== Segment start ==

(** The domains of the tests and the target contexts. *)
Inductive Ctx := SystemServer | Shell | Gmscore | Su | Keystore | KeyLabel (ns : Z) | Ignored.
Definition unprivileged : list string := ["delete"; "get_info"; "rebind"; "update"; "use"].
Definition policy (source target : Ctx) (class p : string) : result AnyError unit :=
  let allowed :=
    match source with
    | Su => true
    | SystemServer => same class "keystore2"%string || same p "grant"%string || same p "use_dev_id"%string || bool_decide (p ∈ unprivileged)
    | Shell => (same class "keystore2"%string && same p "get_state"%string) || (same class "keystore2_key"%string && bool_decide (p ∈ unprivileged))
    | Gmscore => same p "gen_unique_id"%string
    | _ => false
    end in
  if allowed then Ok tt else Err (SeError PermissionDenied).
Abbreviation check_keystore := (check_keystore_permission (Ok Keystore) policy).
Abbreviation check_grant := (check_grant_permission (Ok Keystore) (fun ns => Ok (KeyLabel ns)) policy).
Abbreviation check_key := (check_key_permission (Ok Keystore) (fun ns => Ok (KeyLabel ns)) policy).
(** [assert_perm_failed!]. *)
Definition perm_failed (r : result AnyError unit) : bool := match r with Err (SeError PermissionDenied) => true | _ => false end.
Definition key_in (d ns : Z) : KeyDescriptor := {| domain := d; nspace := ns; alias := None; blob := None |}.

Definition check_keystore_permission_test : list bool :=
  ((fun p => is_ok (check_keystore SystemServer p)) <$>
    [KeystorePerm.AddAuth; KeystorePerm.ClearNs; KeystorePerm.GetState; KeystorePerm.Lock; KeystorePerm.Reset; KeystorePerm.Unlock;
     KeystorePerm.ChangeUser; KeystorePerm.ChangePassword; KeystorePerm.ClearUID]) ++
  is_ok (check_keystore Shell KeystorePerm.GetState) ::
  ((fun p => perm_failed (check_keystore Shell p)) <$>
    [KeystorePerm.AddAuth; KeystorePerm.ClearNs; KeystorePerm.List; KeystorePerm.Lock; KeystorePerm.Reset; KeystorePerm.Unlock;
     KeystorePerm.ChangeUser; KeystorePerm.ChangePassword; KeystorePerm.ClearUID]).
Definition check_grant_permission_app : list bool :=
  let key := key_in (val Domain.APP) 0 in
  [is_ok (check_grant SystemServer SYSTEM_SERVER_PERMISSIONS_NO_GRANT key); perm_failed (check_grant SystemServer (perm GRANT) key);
   perm_failed (check_grant Shell UNPRIV_PERMS key)].
(** As su, and as shell. *)
Definition check_grant_permission_selinux : list bool :=
  [is_ok (check_grant Su NOT_GRANT_PERMS (key_in (val Domain.SELINUX) 0)); perm_failed (check_grant Su (perm GRANT) (key_in (val Domain.SELINUX) 0));
   perm_failed (check_grant Shell UNPRIV_PERMS (key_in (val Domain.SELINUX) 1))].
Definition check_key_permission_domain_grant : list bool :=
  let key := key_in (val Domain.GRANT) 0 in
  [perm_failed (check_key 0 Ignored (perm GRANT) key (Some UNPRIV_PERMS)); is_ok (check_key 0 Ignored (perm USE) key (Some ALL_PERMS))].
Definition check_key_permission_domain_app : list bool :=
  let key := key_in (val Domain.APP) 0 in
  ((fun p => is_ok (check_key 0 SystemServer (perm p) key None)) <$> [USE; DELETE; GET_INFO; REBIND; UPDATE; GRANT; USE_DEV_ID]) ++
  is_ok (check_key 0 Gmscore (perm GEN_UNIQUE_ID) key None) ::
  ((fun p => is_ok (check_key 0 Shell (perm p) key None)) <$> [USE; DELETE; GET_INFO; REBIND; UPDATE]) ++
  ((fun p => perm_failed (check_key 0 Shell (perm p) key None)) <$> [GRANT; REQ_FORCED_OP; MANAGE_BLOB; USE_DEV_ID; GEN_UNIQUE_ID]) ++
  [perm_failed (check_key 1 SystemServer (perm USE) key None); is_ok (check_key 1 SystemServer (perm USE) key (Some (key_perm_set [USE])));
   perm_failed (check_key 1 SystemServer (perm USE) key (Some (key_perm_set [GET_INFO])))].
Definition check_key_permission_domain_selinux : list bool :=
  let su := key_in (val Domain.SELINUX) 0 in
  let shell := key_in (val Domain.SELINUX) 1 in
  ((fun p => is_ok (check_key 0 Su (perm p) su None)) <$>
    [USE; DELETE; GET_INFO; REBIND; UPDATE; GRANT; MANAGE_BLOB; USE_DEV_ID; GEN_UNIQUE_ID; REQ_FORCED_OP]) ++
  ((fun p => is_ok (check_key 0 Shell (perm p) shell None)) <$> [USE; DELETE; GET_INFO; REBIND; UPDATE]) ++
  ((fun p => perm_failed (check_key 0 Shell (perm p) shell None)) <$> [GRANT; REQ_FORCED_OP; MANAGE_BLOB; USE_DEV_ID; GEN_UNIQUE_ID]).
Definition check_key_permission_domain_blob : list bool :=
  [is_ok (check_key 0 Su (perm USE) (key_in (val Domain.BLOB) 0) None); perm_failed (check_key 0 Shell (perm USE) (key_in (val Domain.BLOB) 1) None)].
Definition check_key_permission_domain_key_id : list bool :=
  [match check_key 0 Ignored (perm USE) (key_in (val Domain.KEY_ID) 0) None with Err (KsError (Rc c)) => c =? val ResponseCode.SYSTEM_ERROR | _ => false end].

Definition names (v : Z) : list string := to_selinux <$> into_iter v.
Definition key_perm_set_all_test : list bool :=
  [same (names (key_perm_set [MANAGE_BLOB; DELETE; USE_DEV_ID; REQ_FORCED_OP; GEN_UNIQUE_ID; GRANT; GET_INFO; REBIND; UPDATE; USE]))
     ["delete"; "gen_unique_id"; "get_info"; "grant"; "manage_blob"; "rebind"; "req_forced_op"; "update"; "use"; "use_dev_id"]%string].
Definition key_perm_set_sparse_test : list bool :=
  [same (names (key_perm_set [MANAGE_BLOB; REQ_FORCED_OP; GEN_UNIQUE_ID; UPDATE; USE]))
     ["gen_unique_id"; "manage_blob"; "req_forced_op"; "update"; "use"]%string].
Definition key_perm_set_empty_test : list bool := [same (names (key_perm_set [])) []].
Definition key_perm_set_include_subset_test : list bool :=
  let v1 := key_perm_set [MANAGE_BLOB; DELETE; USE_DEV_ID; REQ_FORCED_OP; GEN_UNIQUE_ID; GRANT; GET_INFO; REBIND; UPDATE; USE] in
  let v2 := key_perm_set [MANAGE_BLOB; DELETE; REBIND; UPDATE; USE] in
  [includes v1 v2; negb (includes v2 v1)].
Definition key_perm_set_include_equal_test : list bool :=
  let v := key_perm_set [MANAGE_BLOB; DELETE; REBIND; UPDATE; USE] in [includes v v].
Definition key_perm_set_include_overlap_test : list bool :=
  let v1 := key_perm_set [MANAGE_BLOB; DELETE; GRANT; REBIND; UPDATE; USE] in
  let v2 := key_perm_set [MANAGE_BLOB; DELETE; REQ_FORCED_OP; REBIND; UPDATE; USE] in
  [negb (includes v1 v2); negb (includes v2 v1)].
Definition key_perm_set_include_no_overlap_test : list bool :=
  let v1 := key_perm_set [MANAGE_BLOB; DELETE; GRANT] in
  let v2 := key_perm_set [REQ_FORCED_OP; REBIND; UPDATE; USE] in
  [negb (includes v1 v2); negb (includes v2 v1)].
Definition all : list (list bool) :=
  [check_keystore_permission_test; check_grant_permission_app; check_grant_permission_selinux; check_key_permission_domain_grant;
   check_key_permission_domain_app; check_key_permission_domain_selinux; check_key_permission_domain_blob; check_key_permission_domain_key_id;
   key_perm_set_all_test; key_perm_set_sparse_test; key_perm_set_empty_test; key_perm_set_include_subset_test;
   key_perm_set_include_equal_test; key_perm_set_include_overlap_test; key_perm_set_include_no_overlap_test].
End Permissions.

(** ** Key parameters *)

Module Parameters.
(** The union field a tag calls for, by the tag or by its type. *)
Inductive Kind :=
| KAlgorithm | KBlockMode | KPaddingMode | KDigest | KEcCurve | KOrigin | KKeyPurpose | KAuthenticatorType | KSecurityLevel
| KInvalid | KInteger | KLongInteger | KDateTime | KBool | KBlob.
#[global] Instance Kind_eq_dec : EqDecision Kind.
Proof. solve_decision. Defined.
Definition kind_of (f : Field.value) : Kind :=
  match f with
  | Field.Algorithm _ => KAlgorithm | Field.BlockMode _ => KBlockMode | Field.PaddingMode _ => KPaddingMode | Field.Digest _ => KDigest
  | Field.EcCurve _ => KEcCurve | Field.Origin _ => KOrigin | Field.KeyPurpose _ => KKeyPurpose
  | Field.HardwareAuthenticatorType _ => KAuthenticatorType | Field.SecurityLevel _ => KSecurityLevel | Field.Invalid _ => KInvalid
  | Field.Integer _ => KInteger | Field.LongInteger _ => KLongInteger | Field.DateTime _ => KDateTime | Field.BoolValue _ => KBool
  | Field.Blob _ => KBlob
  end.
(** The panic for an unknown type is [None]; no key parameter has the tag
    HARDWARE_TYPE. *)
Definition get_field_by_tag_type (t : Z) : option Kind :=
  match name_of Tag.all t with
  | Some Tag.ALGORITHM => Some KAlgorithm
  | Some Tag.BLOCK_MODE => Some KBlockMode
  | Some Tag.PADDING => Some KPaddingMode
  | Some Tag.DIGEST => Some KDigest
  | Some Tag.EC_CURVE => Some KEcCurve
  | Some Tag.ORIGIN => Some KOrigin
  | Some Tag.PURPOSE => Some KKeyPurpose
  | Some Tag.USER_AUTH_TYPE => Some KAuthenticatorType
  | _ =>
    match name_of TagType.all (as_i32 (Z.land (as_u32 t) 0xF0000000)) with
    | Some TagType.INVALID => Some KInvalid
    | Some (TagType.UINT | TagType.UINT_REP) => Some KInteger
    | Some (TagType.ULONG | TagType.ULONG_REP) => Some KLongInteger
    | Some TagType.DATE => Some KDateTime
    | Some TagType.BOOL => Some KBool
    | Some (TagType.BIGNUM | TagType.BYTES) => Some KBlob
    | _ => None
    end
  end.
Definition check_field_matches_tag_type (kp : KmKeyParameter) : bool := same (get_field_by_tag_type (tag kp)) (Some (kind_of (value kp))).

(** Every key parameter goes to the field its tag calls for, as
    [key_parameter_value_field_matches_tag_type] checks for one value of each
    variant. *)
Lemma field_matches_tag_type v : check_field_matches_tag_type (into_km v) = true.
Proof. destruct v; vm_compute; reflexivity. Qed.

(** The table of the storage tests, with one row. *)
Definition Row : Type := Z * Value * Z.
Definition query_from_keyparameter (r : Row) : result AnyError KeyParameter :=
  v ← new_from_sql r.1.1 r.1.2; Ok {| kp_value := v; security_level := r.2 |}.
Definition store_keyparameter (kp : KeyParameter) : Row := (get_tag (kp_value kp), to_sql (kp_value kp), security_level kp).
Definition STRONGBOX : Z := val SecurityLevel.STRONGBOX.
Definition reads (r : Row) (t : Tag.name) (v : KeyParameterValue) : bool :=
  match query_from_keyparameter r with
  | Ok kp => (get_tag (kp_value kp) =? val t) && same (kp_value kp) v && (security_level kp =? r.2)
  | _ => false
  end.
Definition app_id_bytes : bytes := [77; 121; 65; 112; 112; 73; 68].
Definition i64_max : Z := 2^63 - 1.
Definition test_new_from_sql : list bool :=
  [reads (val Tag.ALGORITHM, Integer 1, STRONGBOX) Tag.ALGORITHM (Algorithm 1); reads (val Tag.KEY_SIZE, Integer 1024, STRONGBOX) Tag.KEY_SIZE (KeySize 1024);
   reads (val Tag.RSA_PUBLIC_EXPONENT, Integer i64_max, STRONGBOX) Tag.RSA_PUBLIC_EXPONENT (RSAPublicExponent i64_max);
   reads (val Tag.CALLER_NONCE, Null, STRONGBOX) Tag.CALLER_NONCE CallerNonce;
   reads (val Tag.APPLICATION_ID, BlobVal app_id_bytes, STRONGBOX) Tag.APPLICATION_ID (ApplicationID app_id_bytes)].
Definition test_to_sql : list bool :=
  (fun v => match query_from_keyparameter (store_keyparameter {| kp_value := v; security_level := STRONGBOX |}) with
            | Ok kp => same kp {| kp_value := v; security_level := STRONGBOX |}
            | _ => false
            end) <$> [Algorithm 1; KeySize 1024; RSAPublicExponent i64_max; ApplicationID app_id_bytes; CallerNonce].
Definition test_invalid_tag : list bool := [reads (0, Integer 123, 1) Tag.INVALID Invalid].
Definition test_non_existing_enum_variant : list bool := [reads (100, Integer 123, 1) Tag.INVALID Invalid].
Definition test_invalid_conversion_from_sql : list bool :=
  [match query_from_keyparameter (val Tag.ALGORITHM, Null, 1) with Err _ => true | _ => false end].

Definition ConfirmationToken_bytes : bytes := [67; 111; 110; 102; 105; 114; 109; 97; 116; 105; 111; 110; 84; 111; 107; 101; 110].
(** A parameter and its wire form. *)
Definition wire_pairs : list (KeyParameterValue * Tag.name * Field.value) :=
  [(Invalid, Tag.INVALID, Field.Invalid 0); (CallerNonce, Tag.CALLER_NONCE, Field.BoolValue true);
   (KeyPurpose 0, Tag.PURPOSE, Field.KeyPurpose 0); (UserSecureID i64_max, Tag.USER_SECURE_ID, Field.LongInteger i64_max);
   (ConfirmationToken ConfirmationToken_bytes, Tag.CONFIRMATION_TOKEN, Field.Blob ConfirmationToken_bytes)].
#[local] Instance Field_eq_dec : EqDecision Field.value.
Proof. solve_decision. Defined.
#[local] Instance KmKeyParameter_eq_dec : EqDecision KmKeyParameter.
Proof. solve_decision. Defined.
Definition test_convert_to_wire : list bool := (fun '(v, t, f) => same (into_km v) {| tag := val t; value := f |}) <$> wire_pairs.
Definition test_convert_from_wire : list bool := (fun '(v, t, f) => same (from_km {| tag := val t; value := f |}) v) <$> wire_pairs.
Definition all : list (list bool) :=
  [test_new_from_sql; test_to_sql; test_invalid_tag; test_non_existing_enum_variant; test_invalid_conversion_from_sql; test_convert_to_wire;
   test_convert_from_wire].
End Parameters.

== Segment end ==

**Task directions**
Would you print exactly, and only, the lines of the data above from the line with "Gmscore => same" through the line with "Definition perm_failed (r", inclusive?

**Exercise response**
    | Gmscore => same p "gen_unique_id"%string
    | _ => false
    end in
  if allowed then Ok tt else Err (SeError PermissionDenied).
Abbreviation check_keystore := (check_keystore_permission (Ok Keystore) policy).
Abbreviation check_grant := (check_grant_permission (Ok Keystore) (fun ns => Ok (KeyLabel ns)) policy).
Abbreviation check_key := (check_key_permission (Ok Keystore) (fun ns => Ok (KeyLabel ns)) policy).
(** [assert_perm_failed!]. *)
Definition perm_failed (r : result AnyError unit) : bool := match r with Err (SeError PermissionDenied) => true | _ => false end.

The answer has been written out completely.